Le manteau du silence finira par couvrir l'écho et les bruits de la guerre des images et de l'émotion. C'est une autre guerre qui reprendra ses droits, en tout cas pour nous en France, à l'approche des échéances électorales.
Cette guerre, c'est de la propagande continue des forces politiques extrémistes et fascistes pour enflammer l'islamophobie. Pour mieux distiller le poison et la culture de la haine, les dirigeants de ces mêmes forces extrémistes affirment, ouvertement et publiquement, que des terroristes, forcément musulmans bien sûr, pourraient s'être infiltrés au milieu de tous ces milliers de migrants pour commettre des attentats.

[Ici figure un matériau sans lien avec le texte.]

(** ** C1: the status during and after the transition window *)

(** C1, amended.  On the HTTP/XML adapter, let a command ([turn_on] or
    [turn_off]) return in world [w0], and let a later status request, made
    in any world [w], be answered with a readable [temp0] and with a
    [time0] that reads as [minutes].  Then the status call returns a
    status and leaves the instance as the command left it, so that the
    same holds for every further call.  If the call reads the clock less
    than 10 seconds after the command armed the smoother, [active] is the
    commanded state (true after [turn_on], false after [turn_off])
    whatever [minutes] is; if it reads it 10 seconds after or later,
    [active] is [minutes > 0]. *)
Theorem status_active_follows_window `{xmltodict} `{python} (c : command)
    (self : SteamistModel450.t) (w0 w : World) (temp0 : string)
    (minutes : Z) :
  result (issue450 c self w0) = inr tt ->
  polled (self_after (issue450 c self w0)) w temp0 minutes ->
  exists status,
    result (SteamistModel450.async_get_status
              (self_after (issue450 c self w0)) w) = inr status
    /\ self_after (SteamistModel450.async_get_status
                     (self_after (issue450 c self w0)) w) =
         self_after (issue450 c self w0)
    /\ SteamistStatus.minutes_remain status = PyInt minutes
    /\ ((clock (world_after (SteamistModel450.async_get_status
                               (self_after (issue450 c self w0)) w))
           < clock (world_after (issue450 c self w0)) + 10)%Q ->
        SteamistStatus.active status = state_of c)
    /\ ((clock (world_after (issue450 c self w0)) + 10
           <= clock (world_after (SteamistModel450.async_get_status
                                    (self_after (issue450 c self w0)) w)))%Q
        -> SteamistStatus.active status = (0 <? minutes)%Z).
Proof.
  intros [body Hctl]%issue450_result Hpoll.
  rewrite (issue450_returns _ _ _ _ Hctl) in *. simpl in *.
  set (self' := SteamistModel450.set_super _ _) in *.
  destruct (async_get_status_polled _ _ _ _ Hpoll)
    as (temp & units & _ & Hres).
  rewrite async_get_status_self, async_get_status_world, Hres.
  eexists. split; [reflexivity|]. split; [reflexivity|]. simpl.
  split; [reflexivity|]. fold (reading self' w). split.
  - intros Hlt. apply Qgtb_true in Hlt. by rewrite Hlt.
  - intros Hle. apply Qgtb_false in Hle. by rewrite Hle.
Qed.

Lemma status_active_follows_window_witness :
  exists status,
    result (@SteamistModel450.async_get_status
        (Sample.parser Sample.bodies) Sample.cpython
              (self_after (issue450 TurnOn (Sample.adapter450 Sample.cold)
                             Sample.start))
              Sample.later) = inr status
    /\ SteamistStatus.minutes_remain status = PyInt 0
    /\ SteamistStatus.active status = true.
Proof.
  destruct (@status_active_follows_window
      (Sample.parser Sample.bodies) Sample.cpython
              TurnOn (Sample.adapter450 Sample.cold) Sample.start
              Sample.later "71XF" 0%Z)
    as (status & Hres & _ & Hmin & Hin & _).
  - reflexivity.
  - answered Sample.cold (Sample.document "71XF" "0").
  - exists status. split; [exact Hres|]. split; [exact Hmin|].
    apply Hin. reflexivity.
Defined.

(** C1, at a concrete input.  The device takes 8 seconds to answer.
    [turn_on], issued at clock 100, returns at clock 108 and arms the
    smoother with expiry 118.  A status call made at clock 115, that is 7
    seconds after [turn_on] returned and inside the window, has its request
    answered at clock 123, past the expiry: it reports the polled value
    [active = false] ([time0] is 0), not the commanded [true]. *)
Lemma window_is_tested_when_answered :
  result (issue450 TurnOn Sample.slow450 Sample.start) = inr tt
  /\ clock (world_after (issue450 TurnOn Sample.slow450 Sample.start)) =
       (100 + 8 + 0)%Q
  /\ transition
       (IsModel450 (self_after (issue450 TurnOn Sample.slow450
                                  Sample.start))) =
       (true, (100 + 8 + 0 + 10)%Q)
  /\ (clock Sample.at_115 <
        clock (world_after (issue450 TurnOn Sample.slow450 Sample.start))
        + 10)%Q
  /\ @polled (Sample.parser Sample.bodies) Sample.cpython
       (self_after (issue450 TurnOn Sample.slow450 Sample.start))
       Sample.at_115 "71XF" 0
  /\ result (@SteamistModel450.async_get_status
               (Sample.parser Sample.bodies) Sample.cpython
               (self_after (issue450 TurnOn Sample.slow450 Sample.start))
               Sample.at_115) =
       inr {| SteamistStatus.temp := PyInt 71;
              SteamistStatus.temp_units := PyStr "F";
              SteamistStatus.minutes_remain := PyInt 0;
              SteamistStatus.seconds_remain := PyInt 0;
              SteamistStatus.active := false |}
  /\ clock (world_after
              (@SteamistModel450.async_get_status
                 (Sample.parser Sample.bodies) Sample.cpython
                 (self_after (issue450 TurnOn Sample.slow450 Sample.start))
                 Sample.at_115)) = (115 + 8 + 0)%Q.
Proof.
  split; [reflexivity|]. split; [reflexivity|]. split; [reflexivity|].
  split; [reflexivity|]. split; [|split; reflexivity].
  answered Sample.cold (Sample.document "71XF" "0").
Qed.
Lemma body_from_idle (body : list Frame) (renders : list bool) (now : Z)
      (msgs : list Chat.Message) (p : State) :
  Forall benign body ->
  idle msgs p ->
  let p' := play (scheduled now (List.map on_the_wire body) renders) p in
  (frames_of_type "stream" body = [] /\ idle msgs p') \/
  (frames_of_type "stream" body <> [] /\
   exists i since, streaming i (Server.streamed_text body) since (length msgs) p').
Proof.
  intros Hb. revert renders now p.
  induction Hb as [|f body Hf Hb IH]; intros renders now p Hidle; cbv zeta.
  - left. split; [reflexivity | exact Hidle].
  - cbn [List.map scheduled]. rewrite play_cons, play_app.
    destruct Hf as [->|[->|[t ->]]].
    + change (Server.streamed_text (Server.thinking_frame :: body))
        with (Server.streamed_text body).
      apply IH, idle_maybe_render. exact Hidle.
    + change (Server.streamed_text (Server.thinking_done_frame :: body))
        with (Server.streamed_text body).
      apply IH, idle_maybe_render. exact Hidle.
    + right. split; [rewrite ServerFacts.frames_of_type_cons; discriminate|].
      rewrite streamed_text_cons_stream. eexists _, _.
      apply body_while_streaming; [exact Hb|]. apply streaming_maybe_render.
      exact (idle_first_fragment msgs now t p Hidle).
Qed.

(** *** The closing [done], handled after a render *)

Lemma done_while_streaming (i text : string) (since : Z) (n : nat) (p : State)
      (now : Z) (final : option string) :
  streaming i text since n p ->
  let p' := play [Render; Handle now (Chat.done_of final); Render] p in
  pending p' = [] /\
  Chat.currentAssistantIdRef (shown p') = None /\
  Chat.isWaiting (shown p') = false /\
  Chat.thinkingText (shown p') = None /\
  exists earlier current,
    length earlier = n /\
    Chat.messages (shown p') = earlier ++ [current] /\
    Chat.id current = i /\
    Chat.type current = Chat.assistant /\
    Chat.content current = Some text /\
    Chat.displayContent current = Some text.
Proof.
  intros (Href & Htruthy & earlier & Hlen & Hmsgs). cbv zeta.
  unfold play. cbn [fold_left step].
  change (fst (handleWebSocketMessage now (Chat.done_of final) (render p)))
    with (on_done (render p)).
  unfold on_done. cbv zeta. cbn [render shown pending Chat.currentAssistantIdRef].
  rewrite Href, Htruthy.
  unfold render, settled.
  cbn [shown pending app fold_left run_updater Chat.currentAssistantIdRef Chat.messages
       Chat.isWaiting Chat.thinkingText].
  rewrite no_current. fold (settled p). rewrite Hmsgs.
  split_and!; try reflexivity.
  eexists earlier, _. split_and!; [exact Hlen | reflexivity | reflexivity..].
Qed.

Lemma done_while_idle (msgs : list Chat.Message) (p : State) (now : Z)
      (final : option string) :
  idle msgs p ->
  let p' := play [Render; Handle now (Chat.done_of final); Render] p in
  idle msgs p' /\ Chat.isWaiting (shown p') = false /\ Chat.thinkingText (shown p') = None.
Proof.
  intros (Href & Hq & Hmsgs). cbv zeta. unfold play. cbn [fold_left step].
  change (fst (handleWebSocketMessage now (Chat.done_of final) (render p)))
    with (on_done (render p)).
  unfold on_done, idle. cbv zeta. cbn [render shown pending Chat.currentAssistantIdRef].
  rewrite Href. cbn [JsString.truthy].
  unfold render, settled. rewrite Hq.
  cbn [shown pending fold_left Chat.currentAssistantIdRef Chat.messages
       Chat.isWaiting Chat.thinkingText].
  now split_and!.
Qed.

Lemma stream_of_on_the_wire (fragments : list string) :
  List.map Chat.stream_of fragments
    = List.map on_the_wire (List.map Server.stream_frame fragments).
Proof. now rewrite List.map_map. Qed.

Lemma all_stream_frames (fragments : list string) :
  Forall benign (List.map Server.stream_frame fragments).
Proof.
  apply Forall_forall. intros f Hf. apply list_elem_of_In, in_map_iff in Hf.
  destruct Hf as (t & <- & _). right. right. now exists t.
Qed.

(** When [done] is handled its updater is queued and the ref is set to
    [null]; at the next render the updater compares every message with
    [null] and changes none.  So after [done] the message of the turn is
    still marked as streaming, with the text it had.  The same happens to a
    fragment that is handled after the last render and before [done]: its
    updater finds no current message either, and the fragment is not
    appended. *)
Theorem done_finds_no_current_message (i text : string) (since : Z) (n : nat) (p : State)
        (now now_done : Z) (fragment : string) (final : option string) :
  streaming i text since n p ->
  let unchanged := Chat.mkMessage i Chat.assistant (Some text) since (Some true) (Some text) in
  let p1 := play [Render; Handle now_done (Chat.done_of final); Render] p in
  let p2 := play [Render; Handle now (Chat.stream_of fragment);
                  Handle now_done (Chat.done_of final); Render] p in
  last (Chat.messages (shown p1)) = Some unchanged /\
  Chat.currentAssistantIdRef (shown p1) = None /\
  Chat.isWaiting (shown p1) = false /\
  p2 = p1.
Proof.
  intros (Href & Htruthy & earlier & Hlen & Hmsgs). cbv zeta.
  unfold play. cbn [fold_left step].
  change (fst (handleWebSocketMessage now_done (Chat.done_of final) ?q)) with (on_done q).
  change (fst (handleWebSocketMessage now (Chat.stream_of fragment) ?q))
    with (on_stream now (Some fragment) q).
  unfold on_stream, on_done. cbv zeta. cbn [render shown pending Chat.currentAssistantIdRef].
  rewrite Href, Htruthy. cbn [negb shown pending Chat.currentAssistantIdRef].
  rewrite Htruthy.
  unfold render, settled.
  cbn [shown pending app fold_left run_updater Chat.currentAssistantIdRef Chat.messages
       Chat.isWaiting Chat.thinkingText].
  rewrite !no_current. fold (settled p). rewrite Hmsgs, last_snoc.
  split_and!; reflexivity.
Qed.

Lemma done_finds_no_current_message_witness :
  exists p,
    p = play [Handle 7 (Chat.stream_of "Hel")] (resting (Chat.initial 0)) /\
    streaming "assistant-7" "Hel" 7 1 p /\
    last (Chat.messages (shown
           (play [Render; Handle 9 (Chat.done_of (Some "Hello")); Render] p))) =
      Some (Chat.mkMessage "assistant-7" Chat.assistant (Some "Hel") 7 (Some true) (Some "Hel")) /\
    play [Render; Handle 8 (Chat.stream_of "lo"); Handle 9 (Chat.done_of (Some "Hello")); Render] p
      = play [Render; Handle 9 (Chat.done_of (Some "Hello")); Render] p.
Proof.
  eexists. split; [reflexivity|].
  assert (Hst : streaming "assistant-7" "Hel" 7 1
                  (play [Handle 7 (Chat.stream_of "Hel")] (resting (Chat.initial 0)))).
  { split; [reflexivity|]. split; [reflexivity|].
    exists [Chat.mkMessage "welcome" Chat.assistant
              (Some (Chat.wave +:+ " Hi! How can we help?")) 0 None None].
    split; reflexivity. }
  split; [exact Hst|].
  destruct (done_finds_no_current_message "assistant-7" "Hel" 7 1 _ 8 9 "lo" (Some "Hello") Hst)
    as (H1 & _ & _ & H2).
  split; [exact H1 | exact H2].
Defined.

(** C2, as the code has it by design: from a panel with no turn in
    progress and nothing queued, the [stream] frames of a turn, with React
    rendering wherever it likes between them and once more before [done] is
    handled, followed by [done] and a render, leave one new assistant
    message at the end of the list, named after the clock reading of the
    first fragment, whose [content] and [displayContent] are the fragments
    joined as they came, with nothing put between them; the content of the
    [done] frame is not used. *)
Theorem streamed_fragments_are_concatenated (now : Z) (p : State) (first : string)
        (rest : list string) (renders : list bool) (now_done : Z) (final : option string) :
  Chat.currentAssistantIdRef (shown p) = None ->
  pending p = [] ->
  let p' := play (scheduled now (List.map Chat.stream_of (first :: rest)) renders
                    ++ [Render; Handle now_done (Chat.done_of final); Render]) p in
  let text := JsString.concat_all (first :: rest) in
  pending p' = [] /\
  Chat.currentAssistantIdRef (shown p') = None /\
  length (Chat.messages (shown p')) = S (length (Chat.messages (shown p))) /\
  exists m,
    last (Chat.messages (shown p')) = Some m /\
    Chat.id m = "assistant-" +:+ JsString.of_number now /\
    Chat.type m = Chat.assistant /\
    Chat.content m = Some text /\
    Chat.displayContent m = Some text.
Proof.
  intros Href Hq. cbv zeta. rewrite play_app.
  cbn [List.map scheduled].
  rewrite (play_cons (Handle now (Chat.stream_of first))), play_app.
  assert (Hidle : idle (Chat.messages (shown p)) p) by now split_and!.
  pose proof (idle_first_fragment _ now first p Hidle) as H1.
  apply (streaming_maybe_render (hd false renders)) in H1.
  rewrite stream_of_on_the_wire.
  pose proof (body_while_streaming _ (tl renders) _ _ _ (now + 1) _ _
                (all_stream_frames rest) H1) as H2.
  rewrite (ServerFacts.streamed_text_streams (fun x => x)), List.map_id in H2.
  change (step p (Handle now (Chat.stream_of first))) with (on_stream now (Some first) p).
  destruct (done_while_streaming _ _ _ _ _ now_done final H2)
    as (Hp & Hr & _ & _ & earlier & current & Hlen & Hmsgs & Hid & Hty & Hc & Hd).
  split_and!; [exact Hp | exact Hr | |].
  - rewrite Hmsgs, length_app, Hlen. cbn [length]. lia.
  - exists current. rewrite Hmsgs, last_snoc. now split_and!.
Qed.

Lemma streamed_fragments_are_concatenated_witness :
  Chat.currentAssistantIdRef (shown (resting (Chat.initial 0))) = None /\
  pending (resting (Chat.initial 0)) = [] /\
  exists m,
    last (Chat.messages (shown
            (play (scheduled 1700000000000 (List.map Chat.stream_of ["Hello"; "world"])
                             [false; true]
                     ++ [Render; Handle 1700000000002 (Chat.done_of (Some "Hello world")); Render])
                  (resting (Chat.initial 0))))) = Some m /\
    Chat.content m = Some "Helloworld".
Proof.
  split; [reflexivity|]. split; [reflexivity|].
  destruct (streamed_fragments_are_concatenated 1700000000000 (resting (Chat.initial 0))
              "Hello" ["world"] [false; true] 1700000000002 (Some "Hello world")
              eq_refl eq_refl) as (_ & _ & _ & m & Hlast & _ & _ & Hc & _).
  exists m. split; assumption.
Defined.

Comme en écho à leurs supputations, nullement étayées par des preuves tangibles, certains maires de villes françaises moyennes, certes minoritaires, déclarent sans honte qu'ils n'accueilleraient dans leur commune que des migrants chrétiens. Ces élus de la République souffrent d'amnésie. Ils n'ont jamais visité les cimetières de Verdun et ignorent la bravoure et les combats héroïques des soldats musulmans à Monte-Cassino. C'étaient nos grands-parents et nos arrières grands-parents… «Sujets de la République» à l'époque coloniale, mobilisés dans les armées françaises durant les deux dernières guerres mondiales, ils ont servi de «chair à canon» pour défendre les valeurs de liberté et de fraternité, vaincre le nazisme et le fascisme qui a failli souiller à jamais l'honneur de la France et des Français. En réaction aux propos de ces «élites politiques» de peu d'envergure, Claude Bortolone – président du Conseil régional d'Île-de-France déclara : «Après l'étoile jaune, l'étoile verte». La forme dénaturée et appauvrie de leurs «cocoricos patriotiques», intoxiqués au ressentiment antimusulman, révèle leur sottise politique et leur ignorance des valeurs qui fondent la République. Prisonniers de leur racisme, ils cultivent l'image fantasmée d'une France, «mère patrie coloniale», qui doit écraser la différence, au nom du principe de laïcité, et refuser de s'excuser pour ses fautes passées. C'est à se demander si ces contempteurs du «modèle fasciste» connaissent un peu d'histoire. La laïcité n'a pas été pensée en France pour intégrer les immigrants. Historiquement, elle a d'abord été programmée pour arracher les racines catholiques du pays. C'est dans une querelle franco-française qu'elle a émergé. C'est bien tardivement qu'on a cherché à la circonscrire dans la perspective de l'intégration, avec un certain succès. La République et ses valeurs seront toujours plus fortes en considérant tous ses citoyens sur un même pied d'égalité. En tant que diaspora algérienne en France, nous continuerons à nous concentrer sur l'essentiel. La France va peut-être mal, mais finira par se redresser. Beaucoup d'Algériens nés en France participent désormais à la vitalité de sa vie intellectuelle et à son développement économique et culturel. L'histoire de leur naissance en a décidé ainsi.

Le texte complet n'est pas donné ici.